• _Work required_
Look in the material below for the line with "apply (main_without_resolver_runs_no_test demo_make_query_ok" and the line with "(∀ p, fs disagreeing_state", then set down exactly those two lines and all lines between, nothing more.

═════ The input ═════

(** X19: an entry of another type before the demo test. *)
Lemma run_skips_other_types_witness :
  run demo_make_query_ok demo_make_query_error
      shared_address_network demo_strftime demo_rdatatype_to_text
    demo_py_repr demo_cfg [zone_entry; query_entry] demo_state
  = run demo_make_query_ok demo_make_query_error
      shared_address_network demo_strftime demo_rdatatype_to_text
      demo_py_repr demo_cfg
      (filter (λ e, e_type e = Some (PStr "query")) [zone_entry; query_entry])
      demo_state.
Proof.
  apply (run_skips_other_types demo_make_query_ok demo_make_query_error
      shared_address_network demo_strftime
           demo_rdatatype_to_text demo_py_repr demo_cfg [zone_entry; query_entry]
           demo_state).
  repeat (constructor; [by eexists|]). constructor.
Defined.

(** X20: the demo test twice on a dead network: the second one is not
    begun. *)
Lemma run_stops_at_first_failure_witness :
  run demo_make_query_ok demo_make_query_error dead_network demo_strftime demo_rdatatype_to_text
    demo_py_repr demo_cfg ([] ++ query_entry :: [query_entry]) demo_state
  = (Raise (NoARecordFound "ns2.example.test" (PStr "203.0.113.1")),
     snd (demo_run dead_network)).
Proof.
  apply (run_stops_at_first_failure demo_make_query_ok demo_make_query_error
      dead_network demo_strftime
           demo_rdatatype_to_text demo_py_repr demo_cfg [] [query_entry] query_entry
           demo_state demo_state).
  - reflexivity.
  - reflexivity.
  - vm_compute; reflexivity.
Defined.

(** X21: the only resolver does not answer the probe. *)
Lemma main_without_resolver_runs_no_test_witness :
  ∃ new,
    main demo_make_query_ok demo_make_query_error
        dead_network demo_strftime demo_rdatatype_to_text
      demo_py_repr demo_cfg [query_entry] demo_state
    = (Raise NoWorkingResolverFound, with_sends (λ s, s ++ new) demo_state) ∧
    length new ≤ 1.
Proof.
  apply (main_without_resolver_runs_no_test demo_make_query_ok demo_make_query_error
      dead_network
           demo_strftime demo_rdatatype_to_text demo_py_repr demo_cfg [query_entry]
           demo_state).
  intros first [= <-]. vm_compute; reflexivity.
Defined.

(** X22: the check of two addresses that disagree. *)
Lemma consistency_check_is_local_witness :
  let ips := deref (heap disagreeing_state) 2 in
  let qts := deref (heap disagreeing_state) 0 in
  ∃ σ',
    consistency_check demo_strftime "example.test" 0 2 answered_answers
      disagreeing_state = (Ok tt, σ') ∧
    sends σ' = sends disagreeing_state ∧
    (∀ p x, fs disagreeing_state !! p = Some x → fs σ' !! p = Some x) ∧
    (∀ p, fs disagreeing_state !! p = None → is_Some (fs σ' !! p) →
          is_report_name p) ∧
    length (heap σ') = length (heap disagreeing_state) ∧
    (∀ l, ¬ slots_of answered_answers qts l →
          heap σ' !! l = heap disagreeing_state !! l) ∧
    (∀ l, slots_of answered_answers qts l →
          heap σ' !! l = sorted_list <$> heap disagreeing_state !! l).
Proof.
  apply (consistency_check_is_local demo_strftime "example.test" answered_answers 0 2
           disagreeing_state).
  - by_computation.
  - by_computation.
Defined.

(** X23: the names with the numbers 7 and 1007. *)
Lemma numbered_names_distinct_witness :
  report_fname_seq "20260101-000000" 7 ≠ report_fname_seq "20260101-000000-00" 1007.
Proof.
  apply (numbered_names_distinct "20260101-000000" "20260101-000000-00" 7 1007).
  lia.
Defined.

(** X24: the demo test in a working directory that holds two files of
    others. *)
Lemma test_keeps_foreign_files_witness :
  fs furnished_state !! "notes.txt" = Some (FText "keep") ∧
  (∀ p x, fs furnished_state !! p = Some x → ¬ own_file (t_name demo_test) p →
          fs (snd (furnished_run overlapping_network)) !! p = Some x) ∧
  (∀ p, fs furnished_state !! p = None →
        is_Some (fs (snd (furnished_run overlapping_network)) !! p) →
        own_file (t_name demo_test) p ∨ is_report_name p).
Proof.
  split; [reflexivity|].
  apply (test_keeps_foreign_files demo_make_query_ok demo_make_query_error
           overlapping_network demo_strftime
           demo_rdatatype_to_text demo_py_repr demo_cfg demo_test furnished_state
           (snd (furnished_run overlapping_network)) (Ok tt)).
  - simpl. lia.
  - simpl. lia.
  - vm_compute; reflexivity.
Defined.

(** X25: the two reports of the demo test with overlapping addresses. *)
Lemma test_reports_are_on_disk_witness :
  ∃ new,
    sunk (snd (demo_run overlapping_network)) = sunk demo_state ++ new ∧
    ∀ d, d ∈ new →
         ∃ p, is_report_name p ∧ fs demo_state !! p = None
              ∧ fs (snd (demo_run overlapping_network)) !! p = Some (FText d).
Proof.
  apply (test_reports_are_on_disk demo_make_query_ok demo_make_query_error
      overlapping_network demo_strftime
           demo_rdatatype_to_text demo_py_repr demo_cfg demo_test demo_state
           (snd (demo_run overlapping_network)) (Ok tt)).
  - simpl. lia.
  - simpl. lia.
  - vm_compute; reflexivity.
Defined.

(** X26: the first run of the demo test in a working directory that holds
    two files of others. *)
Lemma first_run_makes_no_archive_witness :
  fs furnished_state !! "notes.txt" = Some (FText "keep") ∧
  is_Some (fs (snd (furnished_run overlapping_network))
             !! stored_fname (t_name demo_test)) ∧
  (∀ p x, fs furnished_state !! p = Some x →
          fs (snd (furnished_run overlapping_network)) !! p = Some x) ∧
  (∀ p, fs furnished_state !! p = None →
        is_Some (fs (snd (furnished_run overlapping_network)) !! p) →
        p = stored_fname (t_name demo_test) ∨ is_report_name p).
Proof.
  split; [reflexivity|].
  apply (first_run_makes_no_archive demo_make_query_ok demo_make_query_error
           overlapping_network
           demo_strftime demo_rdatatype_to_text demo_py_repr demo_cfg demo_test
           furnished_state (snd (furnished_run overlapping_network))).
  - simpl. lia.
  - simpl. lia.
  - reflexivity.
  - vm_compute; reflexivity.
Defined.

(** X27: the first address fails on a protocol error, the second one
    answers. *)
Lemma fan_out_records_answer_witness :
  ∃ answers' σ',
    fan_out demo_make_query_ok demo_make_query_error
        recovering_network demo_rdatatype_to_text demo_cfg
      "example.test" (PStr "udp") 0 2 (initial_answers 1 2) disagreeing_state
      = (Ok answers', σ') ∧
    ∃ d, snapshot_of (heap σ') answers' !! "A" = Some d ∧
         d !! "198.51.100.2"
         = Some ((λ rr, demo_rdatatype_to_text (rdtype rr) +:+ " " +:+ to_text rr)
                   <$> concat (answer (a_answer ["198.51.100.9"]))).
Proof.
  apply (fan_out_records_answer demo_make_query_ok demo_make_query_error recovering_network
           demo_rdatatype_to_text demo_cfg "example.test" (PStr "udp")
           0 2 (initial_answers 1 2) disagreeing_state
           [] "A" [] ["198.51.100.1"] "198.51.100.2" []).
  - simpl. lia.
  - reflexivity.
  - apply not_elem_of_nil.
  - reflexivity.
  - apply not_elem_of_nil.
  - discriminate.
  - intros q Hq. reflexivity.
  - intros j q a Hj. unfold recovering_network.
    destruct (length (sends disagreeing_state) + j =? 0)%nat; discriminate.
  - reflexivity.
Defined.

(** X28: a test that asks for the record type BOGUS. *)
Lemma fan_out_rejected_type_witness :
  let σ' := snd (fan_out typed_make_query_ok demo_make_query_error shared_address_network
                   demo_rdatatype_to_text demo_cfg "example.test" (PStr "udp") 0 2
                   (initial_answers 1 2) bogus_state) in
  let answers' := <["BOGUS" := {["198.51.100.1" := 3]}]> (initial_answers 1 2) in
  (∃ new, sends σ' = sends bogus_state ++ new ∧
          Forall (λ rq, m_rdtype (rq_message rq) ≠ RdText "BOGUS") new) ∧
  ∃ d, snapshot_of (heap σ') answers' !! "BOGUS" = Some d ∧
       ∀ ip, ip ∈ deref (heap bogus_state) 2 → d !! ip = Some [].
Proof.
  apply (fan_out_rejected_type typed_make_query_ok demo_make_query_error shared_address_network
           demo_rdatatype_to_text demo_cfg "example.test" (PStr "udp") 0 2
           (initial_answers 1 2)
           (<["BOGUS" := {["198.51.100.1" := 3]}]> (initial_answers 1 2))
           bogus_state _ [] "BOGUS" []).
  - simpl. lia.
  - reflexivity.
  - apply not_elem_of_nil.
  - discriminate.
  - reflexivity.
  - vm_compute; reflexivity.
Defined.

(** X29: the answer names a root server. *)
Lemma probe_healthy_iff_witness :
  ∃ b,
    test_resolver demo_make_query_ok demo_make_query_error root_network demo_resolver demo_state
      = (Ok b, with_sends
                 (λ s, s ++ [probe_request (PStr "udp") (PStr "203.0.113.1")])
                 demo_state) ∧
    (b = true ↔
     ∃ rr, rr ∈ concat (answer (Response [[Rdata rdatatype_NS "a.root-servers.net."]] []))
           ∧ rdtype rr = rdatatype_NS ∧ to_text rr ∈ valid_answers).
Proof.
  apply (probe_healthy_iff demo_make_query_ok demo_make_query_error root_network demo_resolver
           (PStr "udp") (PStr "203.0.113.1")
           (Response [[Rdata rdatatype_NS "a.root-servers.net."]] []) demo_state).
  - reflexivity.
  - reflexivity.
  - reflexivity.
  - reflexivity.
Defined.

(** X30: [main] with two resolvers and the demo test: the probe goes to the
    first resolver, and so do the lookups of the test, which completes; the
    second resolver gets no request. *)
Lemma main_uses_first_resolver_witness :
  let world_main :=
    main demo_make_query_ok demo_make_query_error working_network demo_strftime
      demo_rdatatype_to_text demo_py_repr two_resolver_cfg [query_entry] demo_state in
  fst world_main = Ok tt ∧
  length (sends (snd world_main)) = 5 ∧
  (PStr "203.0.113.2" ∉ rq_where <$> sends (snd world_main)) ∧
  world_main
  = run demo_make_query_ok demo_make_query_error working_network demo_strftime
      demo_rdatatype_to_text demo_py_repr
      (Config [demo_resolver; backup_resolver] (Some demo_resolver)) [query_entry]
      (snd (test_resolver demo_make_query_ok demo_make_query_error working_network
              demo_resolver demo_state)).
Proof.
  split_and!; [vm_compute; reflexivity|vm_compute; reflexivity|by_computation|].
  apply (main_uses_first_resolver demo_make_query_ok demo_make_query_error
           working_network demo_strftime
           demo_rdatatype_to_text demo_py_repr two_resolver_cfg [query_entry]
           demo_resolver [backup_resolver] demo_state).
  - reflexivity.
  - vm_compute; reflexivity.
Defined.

═════

• _Reply_
  apply (main_without_resolver_runs_no_test demo_make_query_ok demo_make_query_error
      dead_network
           demo_strftime demo_rdatatype_to_text demo_py_repr demo_cfg [query_entry]
           demo_state).
  intros first [= <-]. vm_compute; reflexivity.
Defined.

(** X22: the check of two addresses that disagree. *)
Lemma consistency_check_is_local_witness :
  let ips := deref (heap disagreeing_state) 2 in
  let qts := deref (heap disagreeing_state) 0 in
  ∃ σ',
    consistency_check demo_strftime "example.test" 0 2 answered_answers
      disagreeing_state = (Ok tt, σ') ∧
    sends σ' = sends disagreeing_state ∧
    (∀ p x, fs disagreeing_state !! p = Some x → fs σ' !! p = Some x) ∧
    (∀ p, fs disagreeing_state !! p = None → is_Some (fs σ' !! p) →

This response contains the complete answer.